What you should do
What is needed is a verbatim copy of each record below.

--------------------

Definition map_reqwest_error (error : ReqwestError) : TransportErrorKind :=
  if is_timeout error && is_connect error then ErrConnectTimeout
  else if is_timeout error then ErrHeaderTimeout
  else ErrTransport.

(** What one [select!] around [response.chunk()] yields: the biased
    cancellation branch, the timeout, the client's error, the end of the body
    or a chunk. *)
Inductive ReadOutcome : Type :=
| ReadCancelled
| ReadTimedOut
| ReadFailed (error : ReqwestError)
| ReadEnd
| ReadChunk (chunk : list Z).

(** [None]: still waiting after these outcomes. *)
Fixpoint read_complete_body (maximum_body_bytes : Z) (body : list Z) (reads : list ReadOutcome)
  : option (result TransportErrorKind (list Z)) :=
  match reads with
  | [] => None
  | ReadCancelled :: _ => Some (Err ErrCancelled)
  | ReadTimedOut :: _ => Some (Err ErrTotalTimeout)
  | ReadFailed error :: _ => Some (Err (map_reqwest_error error))
  | ReadEnd :: _ => Some (Ok body)
  | ReadChunk chunk :: reads =>
      if maximum_body_bytes <? sat_add64 (zlen body) (zlen chunk)
      then Some (Err ErrResponseTooLarge)
      else read_complete_body maximum_body_bytes (body ++ chunk) reads
  end.

Record Response : Type := mkResponse {
  resp_status : Z;
  resp_headers : list (string * list Z);
  resp_content_length : option Z
}.

Record TransportResponseHead : Type := mkHead {
  head_status : Z;
  head_headers : gmap string string
}.

Definition TransportResponseHead_header (head : TransportResponseHead) (name : string)
  : option string := head_headers head !! to_ascii_lowercase name.

Record StreamingTransportResponse : Type := mkStreaming {
  stream_head : TransportResponseHead;
  stream_open : bool;
  received_bytes : Z;
  maximum_body_bytes : Z
}.

Definition stream_close (s : StreamingTransportResponse) : StreamingTransportResponse :=
  mkStreaming (stream_head s) false (received_bytes s) (maximum_body_bytes s).

Definition is_closed (s : StreamingTransportResponse) : bool := negb (stream_open s).

(** [next_chunk], given what its [select!] yields. *)
Definition next_chunk (read : ReadOutcome)
  : st_res StreamingTransportResponse TransportErrorKind (option (list Z)) := fun s =>
  if negb (stream_open s) then (s, Err ErrInvalidResponse)
  else match read with
       | ReadCancelled => (stream_close s, Err ErrCancelled)
       | ReadTimedOut => (stream_close s, Err ErrIdleTimeout)
       | ReadFailed error => (stream_close s, Err (map_reqwest_error error))
       | ReadEnd => (stream_close s, Ok None)
       | ReadChunk chunk =>
           let received := sat_add64 (received_bytes s) (zlen chunk) in
           let s := mkStreaming (stream_head s) true received (maximum_body_bytes s) in
           if maximum_body_bytes s <? received
           then (stream_close s, Err ErrResponseTooLarge)
           else (s, Ok (Some chunk))
       end.

Inductive TransportResponse : Type :=
| Complete (head : TransportResponseHead) (body : list Z)
| Streaming (response : StreamingTransportResponse).

Section Transport.
Context `{UrlCrate} `{HttpCrate}.

Record TransportRequest : Type := mkTransportRequest {
  tr_url : Url;
  tr_headers : gmap string string;
  tr_sensitive_header : option SensitiveHeader;
  tr_body : TransportRequestBody;
  tr_stream : bool;
  tr_network_policy : NetworkPolicy;
  tr_max_request_body_bytes : Z;
  tr_max_response_body_bytes : Z
}.

Definition TransportRequest_post (url : Url) (body : list Z) (stream : bool) (policy : NetworkPolicy)
  : TransportRequest :=
  mkTransportRequest url ∅ None (BodyBytes body) stream policy DEFAULT_REQUEST_BODY_LIMIT
    DEFAULT_RESPONSE_BODY_LIMIT.

Definition TransportRequest_post_stream (url : Url) (content_length : Z) (stream_response : bool)
  (policy : NetworkPolicy) : result TransportErrorKind TransportRequest :=
  check? guard_err (content_length =? 0) ErrInvalidRequest;
  Ok (mkTransportRequest url ∅ None (BodyStream content_length) stream_response policy
        content_length DEFAULT_RESPONSE_BODY_LIMIT).

Definition with_body_limits (r : TransportRequest) (max_request max_response : Z)
  : result TransportErrorKind TransportRequest :=
  check? guard_err ((max_request =? 0) || (max_response =? 0)) ErrInvalidRequest;
  Ok (mkTransportRequest (tr_url r) (tr_headers r) (tr_sensitive_header r) (tr_body r)
        (tr_stream r) (tr_network_policy r) max_request max_response).

Definition parse_allowed_name (name : string) (allowed : list string)
  : result TransportErrorKind string :=
  let name := to_ascii_lowercase name in
  check? guard_err (negb (bool_decide (name ∈ allowed))) ErrInvalidRequest;
  check? guard_err (negb (header_name_valid name)) ErrInvalidRequest;
  Ok name.

Definition header_bytes (name value : string) : Z := sat_add64 (str_len name) (str_len value).

Definition with_header (r : TransportRequest) (name value : string)
  : result TransportErrorKind TransportRequest :=
  let? name := parse_allowed_name name ORDINARY_REQUEST_HEADERS in
  check? guard_err
    ((MAX_REQUEST_HEADERS <=? Z.of_nat (size (tr_headers r)))
     || is_someb (tr_headers r !! name)
     || (MAX_REQUEST_HEADER_BYTES <? header_bytes name value)) ErrInvalidRequest;
  check? guard_err (negb (header_value_valid value)) ErrInvalidRequest;
  Ok (mkTransportRequest (tr_url r) (<[name := value]> (tr_headers r)) (tr_sensitive_header r)
        (tr_body r) (tr_stream r) (tr_network_policy r) (tr_max_request_body_bytes r)
        (tr_max_response_body_bytes r)).

Definition with_sensitive_header (r : TransportRequest) (name value : string)
  : result TransportErrorKind TransportRequest :=
  let? name := parse_allowed_name name SENSITIVE_REQUEST_HEADERS in
  check? guard_err
    (is_someb (tr_sensitive_header r) || str_is_empty value
     || (MAX_REQUEST_HEADER_BYTES <? header_bytes name value)
     || negb (header_value_valid value)) ErrInvalidRequest;
  Ok (mkTransportRequest (tr_url r) (tr_headers r) (Some (mkSensitive name value)) (tr_body r)
        (tr_stream r) (tr_network_policy r) (tr_max_request_body_bytes r)
        (tr_max_response_body_bytes r)).

Definition validate_url_policy (url : Url) (policy : NetworkPolicy)
  : result TransportErrorKind unit :=
  match url_host url with
  | None => Err ErrInvalidRequest
  | Some host =>
      match policy with
      | NetPublicOnly =>
          guard_err (negb (bool_decide (url_scheme url = "https"%string))
                     || negb (host_is_public host)) ErrPolicy
      | NetPrivateAllowed =>
          guard_err (negb (scheme_is_http_or_https (url_scheme url))
                     || negb (host_is_connectable host)) ErrPolicy
      | NetLoopbackOnly =>
          guard_err (negb (scheme_is_http_or_https (url_scheme url))
                     || negb (host_is_loopback host)) ErrPolicy
      end
  end.

Definition validate_request (request : TransportRequest) (limits : TransportLimits)
  : result TransportErrorKind unit :=
  check? guard_err
    ((Z.min (max_request_body_bytes limits) (tr_max_request_body_bytes request)
        <? body_len (tr_body request))
     || (MAX_REQUEST_HEADERS <? Z.of_nat (size (tr_headers request)))
     || is_someb (tr_headers request !! "accept-encoding"%string)
     || negb (str_is_empty (url_username (tr_url request)))
     || is_someb (url_password (tr_url request))
     || is_someb (url_fragment (tr_url request))
     || bool_decide (url_port (tr_url request) = Some 0)) ErrInvalidRequest;
  validate_url_policy (tr_url request) (tr_network_policy request).

(** ** Response head *)
Definition header_values (response : Response) (name : string) : list (list Z) :=
  (List.filter (fun h => bool_decide (h.1 = name)) (resp_headers response)).*2.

--------------------

Output of the task
Definition map_reqwest_error (error : ReqwestError) : TransportErrorKind :=
  if is_timeout error && is_connect error then ErrConnectTimeout
  else if is_timeout error then ErrHeaderTimeout
  else ErrTransport.

(** What one [select!] around [response.chunk()] yields: the biased
    cancellation branch, the timeout, the client's error, the end of the body
    or a chunk. *)
Inductive ReadOutcome : Type :=
| ReadCancelled
| ReadTimedOut
| ReadFailed (error : ReqwestError)
| ReadEnd
| ReadChunk (chunk : list Z).

(** [None]: still waiting after these outcomes. *)
Fixpoint read_complete_body (maximum_body_bytes : Z) (body : list Z) (reads : list ReadOutcome)
  : option (result TransportErrorKind (list Z)) :=
  match reads with
  | [] => None
  | ReadCancelled :: _ => Some (Err ErrCancelled)
  | ReadTimedOut :: _ => Some (Err ErrTotalTimeout)
  | ReadFailed error :: _ => Some (Err (map_reqwest_error error))
  | ReadEnd :: _ => Some (Ok body)
  | ReadChunk chunk :: reads =>
      if maximum_body_bytes <? sat_add64 (zlen body) (zlen chunk)
      then Some (Err ErrResponseTooLarge)
      else read_complete_body maximum_body_bytes (body ++ chunk) reads
  end.

Record Response : Type := mkResponse {
  resp_status : Z;
  resp_headers : list (string * list Z);
  resp_content_length : option Z
}.

Record TransportResponseHead : Type := mkHead {
  head_status : Z;
  head_headers : gmap string string
}.

Definition TransportResponseHead_header (head : TransportResponseHead) (name : string)
  : option string := head_headers head !! to_ascii_lowercase name.

Record StreamingTransportResponse : Type := mkStreaming {
  stream_head : TransportResponseHead;
  stream_open : bool;
  received_bytes : Z;
  maximum_body_bytes : Z
}.

Definition stream_close (s : StreamingTransportResponse) : StreamingTransportResponse :=
  mkStreaming (stream_head s) false (received_bytes s) (maximum_body_bytes s).

Definition is_closed (s : StreamingTransportResponse) : bool := negb (stream_open s).

(** [next_chunk], given what its [select!] yields. *)
Definition next_chunk (read : ReadOutcome)
  : st_res StreamingTransportResponse TransportErrorKind (option (list Z)) := fun s =>
  if negb (stream_open s) then (s, Err ErrInvalidResponse)
  else match read with
       | ReadCancelled => (stream_close s, Err ErrCancelled)
       | ReadTimedOut => (stream_close s, Err ErrIdleTimeout)
       | ReadFailed error => (stream_close s, Err (map_reqwest_error error))
       | ReadEnd => (stream_close s, Ok None)
       | ReadChunk chunk =>
           let received := sat_add64 (received_bytes s) (zlen chunk) in
           let s := mkStreaming (stream_head s) true received (maximum_body_bytes s) in
           if maximum_body_bytes s <? received
           then (stream_close s, Err ErrResponseTooLarge)
           else (s, Ok (Some chunk))
       end.

Inductive TransportResponse : Type :=
| Complete (head : TransportResponseHead) (body : list Z)
| Streaming (response : StreamingTransportResponse).

Section Transport.
Context `{UrlCrate} `{HttpCrate}.

Record TransportRequest : Type := mkTransportRequest {
  tr_url : Url;
  tr_headers : gmap string string;
  tr_sensitive_header : option SensitiveHeader;
  tr_body : TransportRequestBody;
  tr_stream : bool;
  tr_network_policy : NetworkPolicy;
  tr_max_request_body_bytes : Z;
  tr_max_response_body_bytes : Z
}.

Definition TransportRequest_post (url : Url) (body : list Z) (stream : bool) (policy : NetworkPolicy)
  : TransportRequest :=
  mkTransportRequest url ∅ None (BodyBytes body) stream policy DEFAULT_REQUEST_BODY_LIMIT
    DEFAULT_RESPONSE_BODY_LIMIT.

Definition TransportRequest_post_stream (url : Url) (content_length : Z) (stream_response : bool)
  (policy : NetworkPolicy) : result TransportErrorKind TransportRequest :=
  check? guard_err (content_length =? 0) ErrInvalidRequest;
  Ok (mkTransportRequest url ∅ None (BodyStream content_length) stream_response policy
        content_length DEFAULT_RESPONSE_BODY_LIMIT).

Definition with_body_limits (r : TransportRequest) (max_request max_response : Z)
  : result TransportErrorKind TransportRequest :=
  check? guard_err ((max_request =? 0) || (max_response =? 0)) ErrInvalidRequest;
  Ok (mkTransportRequest (tr_url r) (tr_headers r) (tr_sensitive_header r) (tr_body r)
        (tr_stream r) (tr_network_policy r) max_request max_response).

Definition parse_allowed_name (name : string) (allowed : list string)
  : result TransportErrorKind string :=
  let name := to_ascii_lowercase name in
  check? guard_err (negb (bool_decide (name ∈ allowed))) ErrInvalidRequest;
  check? guard_err (negb (header_name_valid name)) ErrInvalidRequest;
  Ok name.

Definition header_bytes (name value : string) : Z := sat_add64 (str_len name) (str_len value).

Definition with_header (r : TransportRequest) (name value : string)
  : result TransportErrorKind TransportRequest :=
  let? name := parse_allowed_name name ORDINARY_REQUEST_HEADERS in
  check? guard_err
    ((MAX_REQUEST_HEADERS <=? Z.of_nat (size (tr_headers r)))
     || is_someb (tr_headers r !! name)
     || (MAX_REQUEST_HEADER_BYTES <? header_bytes name value)) ErrInvalidRequest;
  check? guard_err (negb (header_value_valid value)) ErrInvalidRequest;
  Ok (mkTransportRequest (tr_url r) (<[name := value]> (tr_headers r)) (tr_sensitive_header r)
        (tr_body r) (tr_stream r) (tr_network_policy r) (tr_max_request_body_bytes r)
        (tr_max_response_body_bytes r)).

Definition with_sensitive_header (r : TransportRequest) (name value : string)
  : result TransportErrorKind TransportRequest :=
  let? name := parse_allowed_name name SENSITIVE_REQUEST_HEADERS in
  check? guard_err
    (is_someb (tr_sensitive_header r) || str_is_empty value
     || (MAX_REQUEST_HEADER_BYTES <? header_bytes name value)
     || negb (header_value_valid value)) ErrInvalidRequest;
  Ok (mkTransportRequest (tr_url r) (tr_headers r) (Some (mkSensitive name value)) (tr_body r)
        (tr_stream r) (tr_network_policy r) (tr_max_request_body_bytes r)
        (tr_max_response_body_bytes r)).

Definition validate_url_policy (url : Url) (policy : NetworkPolicy)
  : result TransportErrorKind unit :=
  match url_host url with
  | None => Err ErrInvalidRequest
  | Some host =>
      match policy with
      | NetPublicOnly =>
          guard_err (negb (bool_decide (url_scheme url = "https"%string))
                     || negb (host_is_public host)) ErrPolicy
      | NetPrivateAllowed =>
          guard_err (negb (scheme_is_http_or_https (url_scheme url))
                     || negb (host_is_connectable host)) ErrPolicy
      | NetLoopbackOnly =>
          guard_err (negb (scheme_is_http_or_https (url_scheme url))
                     || negb (host_is_loopback host)) ErrPolicy
      end
  end.

Definition validate_request (request : TransportRequest) (limits : TransportLimits)
  : result TransportErrorKind unit :=
  check? guard_err
    ((Z.min (max_request_body_bytes limits) (tr_max_request_body_bytes request)
        <? body_len (tr_body request))
     || (MAX_REQUEST_HEADERS <? Z.of_nat (size (tr_headers request)))
     || is_someb (tr_headers request !! "accept-encoding"%string)
     || negb (str_is_empty (url_username (tr_url request)))
     || is_someb (url_password (tr_url request))
     || is_someb (url_fragment (tr_url request))
     || bool_decide (url_port (tr_url request) = Some 0)) ErrInvalidRequest;
  validate_url_policy (tr_url request) (tr_network_policy request).

(** ** Response head *)
Definition header_values (response : Response) (name : string) : list (list Z) :=
  (List.filter (fun h => bool_decide (h.1 = name)) (resp_headers response)).*2.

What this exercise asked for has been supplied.